石に刻む

投稿者: | 2011年9月8日

歴史、特に日本史というような科目で捉えると昔からあまり関心があまりなかった。ただ、ある頃から思い始めたのは「石」の持つ意味。
 学生の頃、尾道でお年寄りに話しかけられて、「尾道の石段は瀬戸内海の石を使って、継ぎ目のない細長い石で段を・・・」というようなことを聞いた。その頃から「石」のことを少し考えるようになった。例えば駅の階段といえば最近のものはほとんどコンクリート造り。ただ、古い駅では石の階段なんかがあったり、あるいは部分的に石が使われている。石の種類(素材)にもよるんでしょうが、長持ちするようで、首都圏の駅ように大量の人が上を歩いてツルツルになっても延々と使われて続けている。まあ、コンクリートが当たり前のように使える時代になる前だから石で造ったのかもしれないけど・・・。
 そういうことは前から考えていたところに、今回の震災であらためて考えたのは石碑の意味。津波が来たことを石碑に刻んで後世に伝えようとしていたという話が出てくるわけで、「伝えたい」ということにどれほど重きをおいていたのかはわからないものの、確かに伝わる。まあ、石碑が残っていたからと言って「ここより上だったら助かる」と限らないのは確かにそうなんだけど。
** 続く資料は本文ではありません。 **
(* ===== verification/CacheEventsInv.v ===== *)
(** * The stream a server emits

    The sinks keep their contract, and whatever the sink does, the batches handed
    to it are numbered from one on and carry the changes of the server, in
    order. *)

From stdpp Require Import gmap list strings.
From Stdlib Require Import ZArith Lia.
From Stdlib.Strings Require Import Byte.
From Stdlib Require Import Floats.SpecFloat.
From S2P Require Import Prelude Keys PyFloat Handler EventGate Placements CacheEvents.

Open Scope Z_scope.
Open Scope py_scope.
Open Scope handler_scope.

(** ** The sinks *)

Lemma entry_count_nonneg bs : 0 <= _entry_count bs.
Proof. apply zsum_nonneg. intros b _. lia. Qed.

#[export] Instance http_laws {W} (post : list CacheEventBatch → W → bool * W) : SinkLaws (http_sink post) (λ s, 0 <= http_dropped_events s).
Proof.
  split; cbn [http_sink publish sink_dropped_events].
  - intros bs s x s' _. unfold http_publish. destruct (post bs _) as [[] w]; [done|]. by intros [= <- _].
  - intros bs s Hs. unfold http_publish. pose proof (entry_count_nonneg bs). destruct (post bs _) as [[] w]; cbn; lia.
  - done.
Qed.

Section kafka_laws.
Context {W : Type} (produce : CacheEventBatch → W → bool * W) (poll : W → list (Z * bool) * W).
Hypothesis reports_nonneg : ∀ w r, r ∈ (poll w).1 → 0 <= r.1.

Lemma kafka_poll_keeps s : 0 <= kafka_dropped_events s → 0 <= kafka_dropped_events (kafka_poll poll s).
Proof.
  intros Hs. unfold kafka_poll. pose proof (reports_nonneg (kafka_network s)) as Hr. destruct (poll (kafka_network s)) as [reports w]. cbn [fst] in Hr.
  apply (foldl_inv (λ k, 0 <= kafka_dropped_events k)); [done|]. intros k r Hin Hk. unfold _on_delivery. specialize (Hr r Hin). destruct r.2; cbn; lia.
Qed.

#[export] Instance kafka_laws : SinkLaws (kafka_sink produce poll) (λ s, 0 <= kafka_dropped_events s).
Proof.
  split; cbn [kafka_sink publish sink_dropped_events]; [| |done].
  - intros bs. induction bs as [|b bs IH]; intros s x s' Hs; [done|]. cbn [kafka_publish]. destruct (produce b _) as [[] w]; [|by intros [= <- _]].
    apply IH. by apply kafka_poll_keeps.
  - intros bs. induction bs as [|b bs IH]; intros s Hs; [done|]. cbn [kafka_publish]. pose proof (entry_count_nonneg (b :: bs)).
    destruct (produce b _) as [[] w]; cbn [snd]; [apply IH|]; apply kafka_poll_keeps; cbn [kafka_dropped_events]; lia.
Qed.
End kafka_laws.

Section multi_laws.
Context {S : Type} (ok : S → Prop) (sinks : list (CacheEventSink S)).
Hypothesis each : ∀ sink, sink ∈ sinks → SinkLaws sink ok.

Lemma publish_each_returns ks bs n s :
  (∀ sink, sink ∈ ks → SinkLaws sink ok) → ok s → ∃ m s', publish_each ks bs n s = (Ret m, s') ∧ ok s'.
Proof.
  revert n s. induction ks as [|sink ks IH]; intros n s Hks Hs; [by eexists _, _|]. cbn [publish_each].
  pose proof (Hks sink (list_elem_of_here _ _)) as L. pose proof (publish_keeps bs s Hs) as Hk. pose proof (publish_fails bs s) as Hf.
  destruct (publish sink bs s) as [[u|x] s1]; cbn [snd] in Hk; [apply IH; [|done]; intros k Hk'; apply Hks; by right|].
  rewrite (Hf x s1 Hs eq_refl). apply IH; [|done]. intros k Hk'. apply Hks. by right.
Qed.

#[export] Instance multi_laws : SinkLaws (multi_sink sinks) ok.
Proof.
  split; cbn [multi_sink publish sink_dropped_events].
  - intros bs s x s' Hs. unfold multi_publish, h_bind. destruct (publish_each_returns sinks bs 0 s each Hs) as (m & s1 & -> & _).
    destruct (0 <? m)%nat; [by intros [= <- _]|done].
  - intros bs s Hs. unfold multi_publish, h_bind. destruct (publish_each_returns sinks bs 0 s each Hs) as (m & s1 & -> & ?). by destruct (0 <? m)%nat.
  - intros s Hs. apply zsum_nonneg. intros sink Hin. pose proof (each sink Hin). by apply dropped_nonneg.
Qed.
End multi_laws.

(** A sink that also writes down what it is handed. *)
Definition logged {S} (sink : CacheEventSink S) : CacheEventSink (S * list CacheEventBatch) :=
  mkSink (λ bs k, let '(r, s) := publish sink bs k.1 in (r, (s, k.2 ++ bs))) (λ k, sink_dropped_events sink k.1).

(** ** What the server does

    A change to what the server holds, or to how it is used: the kind, the tier,
    the backend, whether the backend is shared, the key and its size. *)

Record change := mkChange {
  ch_type : CacheEventType;
  ch_tier : Tier;
  ch_backend : string;
  ch_shared : bool;
  ch_key : ObjectKey;
  ch_size : Z
}.

Definition entry_changes (t : CacheEventType) (tr : Tier) (bk : string) (sh : bool) (es : list CacheEventEntry) : list change :=
  (λ q : ObjectKey * CacheEventEntry, mkChange t tr bk sh q.1 (ev_size_bytes q.2)) <$> decoded es.
Definition batch_changes (b : CacheEventBatch) : list change := entry_changes (event_type b) (tier b) (backend b) (shared b) (entries b).
Definition pending_changes (p : PendingBatch) : list change := entry_changes (pd_event_type p) (pd_tier p) (pd_backend p) (pd_shared p) (pd_entries p).

Definition size_in (t : CacheEventType) (size : Z) : Z := if decide (t = STORE) then size else 0.

(** The media of an event, in the order they first occur. *)
Definition media (meta : list L1ObjectMeta) : list L1BackendType := foldl (λ l m, oset_set (meta_backend m) l) [] meta.

Definition medium_changes (t : CacheEventType) (keys : list ObjectKey) (meta : list L1ObjectMeta) (m : L1BackendType) : list change :=
  (λ q : ObjectKey * L1ObjectMeta, mkChange t TierL1 (backend_value m) false q.1 (size_in t (meta_size_bytes q.2))) <$>
    filter (λ q : ObjectKey * L1ObjectMeta, meta_backend q.2 = m) (zip keys meta).

(** The changes of an event, as they are emitted. *)
Definition event_changes (ev : BusEvent) : list change :=
  match ev with
  | L1_WRITE_FINISHED keys meta | L1_WRITE_FINISHED_AND_READ_RESERVED keys meta => media meta ≫= medium_changes STORE keys meta
  | L1_KEYS_EVICTED keys meta => media meta ≫= medium_changes DELETE keys meta
  | L1_KEYS_ACCESSED keys => (λ key, mkChange ACCESS TierL1 "" false key 0) <$> keys
  | L2_KEYS_STORED bk sh keys sizes => (λ q : ObjectKey * Z, mkChange STORE TierL2 bk sh q.1 q.2) <$> zip keys sizes
  | L2_KEYS_DELETED bk sh keys => (λ key, mkChange DELETE TierL2 bk sh key 0) <$> keys
  | L2_KEYS_ACCESSED bk sh keys => (λ key, mkChange ACCESS TierL2 bk sh key 0) <$> keys
  | MP_TOKENS _ _ _ | SM_CAPACITY_CHANGED _ | L1_EVICTION_LOOP_TICK => []
  end.

Definition module_ok (m : ModuleMemoryCapacity) : Prop := mod_tier m ≠ TierALL ∧ mod_backend m ≠ ""%string ∧ 0 <= mod_capacity_bytes m.

(** Events as the storage layer publishes them. *)
Definition event_ok (ev : BusEvent) : Prop :=
  match ev with
  | L1_WRITE_FINISHED keys meta | L1_WRITE_FINISHED_AND_READ_RESERVED keys meta | L1_KEYS_EVICTED keys meta =>
      length keys = length meta ∧ Forall valid_key keys ∧ Forall (λ m, 0 <= meta_size_bytes m) meta
  | L1_KEYS_ACCESSED keys => Forall valid_key keys
  | L2_KEYS_STORED bk _ keys sizes => bk ≠ ""%string ∧ length keys = length sizes ∧ Forall valid_key keys ∧ Forall (λ n, 0 <= n) sizes
  | L2_KEYS_DELETED bk _ keys | L2_KEYS_ACCESSED bk _ keys => bk ≠ ""%string ∧ Forall valid_key keys
  | MP_TOKENS hashes chunks offsets => length hashes = length chunks ∧ length hashes = length offsets ∧ Forall (λ o, -1 <= o) offsets
  | SM_CAPACITY_CHANGED ms => Forall module_ok ms
  | L1_EVICTION_LOOP_TICK => True
  end.

(** The last declaration of capacities. *)
Definition declare (decl : option (list ModuleMemoryCapacity)) (ev : BusEvent) : option (list ModuleMemoryCapacity) :=
  match ev with SM_CAPACITY_CHANGED ms => Some ms | _ => decl end.

(** *** Entries *)

Definition entry_ok (e : CacheEventEntry) : Prop := 0 <= ev_size_bytes e ∧ ∃ key, to_object_key (ev_key e) = Ret key.

Lemma decoded_app es es' : (∀ e, e ∈ es → entry_ok e) → decoded (es ++ es') = decoded es ++ decoded es'.
Proof.
  induction es as [|e es IH]; intros H; [done|]. cbn [app decoded]. destruct (H e (list_elem_of_here _ _)) as [_ [key ->]]. cbn [app]. f_equal.
  apply IH. intros e' He'. apply H. by right.
Qed.

Lemma entry_changes_app t tr bk sh es es' :
  (∀ e, e ∈ es → entry_ok e) → entry_changes t tr bk sh (es ++ es') = entry_changes t tr bk sh es ++ entry_changes t tr bk sh es'.
Proof. intros H. unfold entry_changes. by rewrite decoded_app, fmap_app. Qed.

Lemma bare_entry_ok key : valid_key key → ∃ e, bare_entry key = Ret e ∧ entry_ok e ∧ ∀ t tr bk sh, entry_changes t tr bk sh [e] = [mkChange t tr bk sh key 0].
Proof.
  intros (k & E & D)%encoded_key_roundtrip. unfold bare_entry. rewrite E. cbn. eexists. split; [reflexivity|]. split; [split; [done|by exists key]|].
  intros. unfold entry_changes. cbn. by rewrite D.
Qed.

Lemma bare_entries_ok keys :
  Forall valid_key keys → ∃ es, py_map bare_entry keys = Ret es ∧ (∀ e, e ∈ es → entry_ok e) ∧ length es = length keys ∧
    ∀ t tr bk sh, entry_changes t tr bk sh es = (λ key, mkChange t tr bk sh key 0) <$> keys.
Proof.
  induction 1 as [|key keys Hk _ (es & E & Hes & Hl & Hch)]; [by exists []; split_and!; [|intros e ?%elem_of_nil|..]|].
  destruct (bare_entry_ok key Hk) as (e & E1 & He & Hc). exists (e :: es). cbn [py_map]. rewrite E1. cbn [py_bind]. rewrite E. cbn [py_bind].
  split_and!; [done| |cbn; lia|].
  - intros e' [->|?]%elem_of_cons; auto.
  - intros. change (e :: es) with ([e] ++ es). rewrite entry_changes_app, Hc, Hch; [done|]. by intros e' ->%list_elem_of_singleton.
Qed.

(** ** The invariant *)

Lemma enumerate_ok {A B} (f : Z → A → py B) (g : Z → A → B) l :
  (∀ k x, l !! k = Some x → f (Z.of_nat k) x = Ret (g (Z.of_nat k) x)) → py_enumerate f l = Ret (imap (λ k x, g (Z.of_nat k) x) l).
Proof.
  intros H. unfold py_enumerate.
  assert (∀ m, (∀ k x, l !! k = Some x → f (m + Z.of_nat k) x = Ret (g (m + Z.of_nat k) x)) →
    py_map (λ q : Z * A, f q.1 q.2) (zip (seqZ m (Z.of_nat (length l))) l) = Ret (imap (λ k x, g (m + Z.of_nat k) x) l)) as Hm; [|by apply (Hm 0)].
  clear H. induction l as [|x l IH]; intros m Hm; [done|]. rewrite seqZ_cons by (cbn; lia). match goal with |- context [zip (?a :: ?r) (x :: l)] => change (zip (a :: r) (x :: l)) with ((a, x) :: zip r l) end. cbn [py_map imap fst snd].
  specialize (Hm 0%nat x eq_refl) as Hx. rewrite Z.add_0_r in *. rewrite Hx. cbn [py_bind].
  replace (Z.pred (Z.of_nat (length (x :: l)))) with (Z.of_nat (length l)) by (cbn; lia). rewrite (IH (Z.succ m)).
  - cbn [py_bind]. f_equal. f_equal. apply imap_ext. intros k y _. cbn. f_equal. lia.
  - intros k y Hk. specialize (Hm (S k) y Hk). by replace (Z.succ m + Z.of_nat k) with (m + Z.of_nat (S k)) by lia.
Qed.

Section emission.
Context {S : Type} (sink : CacheEventSink S) (ok : S → Prop) `{!SinkLaws sink ok} (time : nat → clock) (id : string) (inc : Z).
Hypothesis id_named : id ≠ ""%string.
Hypothesis inc_nonneg : 0 <= inc.
Hypothesis wall_nonneg : ∀ n, f_lt (wall (time n)) f_zero = false.

Implicit Types (s : CacheEventSubscriber (S * list CacheEventBatch)) (E : list CacheEventBatch).

Definition emitted s : list CacheEventBatch := (sub_sink s).2.

Definition numbered E : Prop := ∀ k b, E !! k = Some b →
  instance_id b = id ∧ incarnation b = inc ∧ seq_no b = Z.of_nat k + 1 ∧ batch_ok b ∧ ∀ e, e ∈ entries b → entry_ok e.

Definition configs E : list CacheEventBatch := filter (λ b, event_type b = CONFIG) E.
Definition module_of (b : CacheEventBatch) : ModuleMemoryCapacity := mkModule (tier b) (backend b) (capacity_bytes b) (shared b).

Definition pending_ok (p : PendingBatch) : Prop :=
  pd_event_type p ≠ CONFIG ∧ (pd_backend p ≠ ""%string ∨ pd_event_type p = ACCESS) ∧ pd_tier p ≠ TierALL ∧ ∀ e, e ∈ pd_entries p → entry_ok e.

(** The declarations of capacity emitted so far: the one of revision [r] is the
    newest, and stands unless a newer one is pending. *)
Definition declared_ok (decl : option (list ModuleMemoryCapacity)) (pending : option (list ModuleMemoryCapacity)) (r : Z) E : Prop :=
  ∃ older current, configs E = older ++ current ∧ (∀ b, b ∈ older → capacity_revision b < r) ∧ (∀ b, b ∈ current → capacity_revision b = r) ∧
    match pending with Some ms => decl = Some ms | None => match decl with Some ms => module_of <$> current = ms | None => configs E = [] end end.

Record emit_inv (chs : list change) (decl : option (list ModuleMemoryCapacity)) s : Prop := {
  em_id : sub_instance_id s = id ∧ sub_incarnation s = inc;
  em_seq : sub_seq s = Z.of_nat (length (emitted s));
  em_numbered : numbered (emitted s);
  em_changes : (emitted s ≫= batch_changes) ++ (pending_batches s ≫= pending_changes) = chs;
  em_pending : ∀ p, p ∈ pending_batches s → pending_ok p;
  em_capacity : ∀ ms, pending_capacity s = Some ms → Forall module_ok ms;
  em_declared : declared_ok decl (pending_capacity s) (sub_capacity_revision s) (emitted s);
  em_revision : 0 <= sub_capacity_revision s;
  em_tokens : ∀ h c, (h, c) ∈ chunk_tokens s → -1 <= ct_token_offset c;
  em_sink : ok (sub_sink s).1
}.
 今の時代、Youtubeなどに動画を保存しておけば後世に伝わる、といえばそうかもしれない。ただ、Youtubeとて別に博物館じゃないんだから消滅してもおかしくない。動画をデジタルデータとして保存していても、本当に何十年、何百年も経った時にそれが活きているかどうかはわからない。そういえば放射性廃棄物の長期保管についての報道番組でも「ここの地下に危険な物が埋まっていて、千年のスケールで危険であり続ける」なんてことを延々と代々伝承できるのか?という疑問が投げかけられていた。記録というのは所詮そういうものなのかもしれない。
 ま、だからどうした、という話でもないのですが、例えば江戸時代から残る道標などを見ていると、石碑に刻んである言葉が何か訴えかけていないか、もう少し見直すというか、よく考えて読んだ方がいいのかな?と思ったのでした。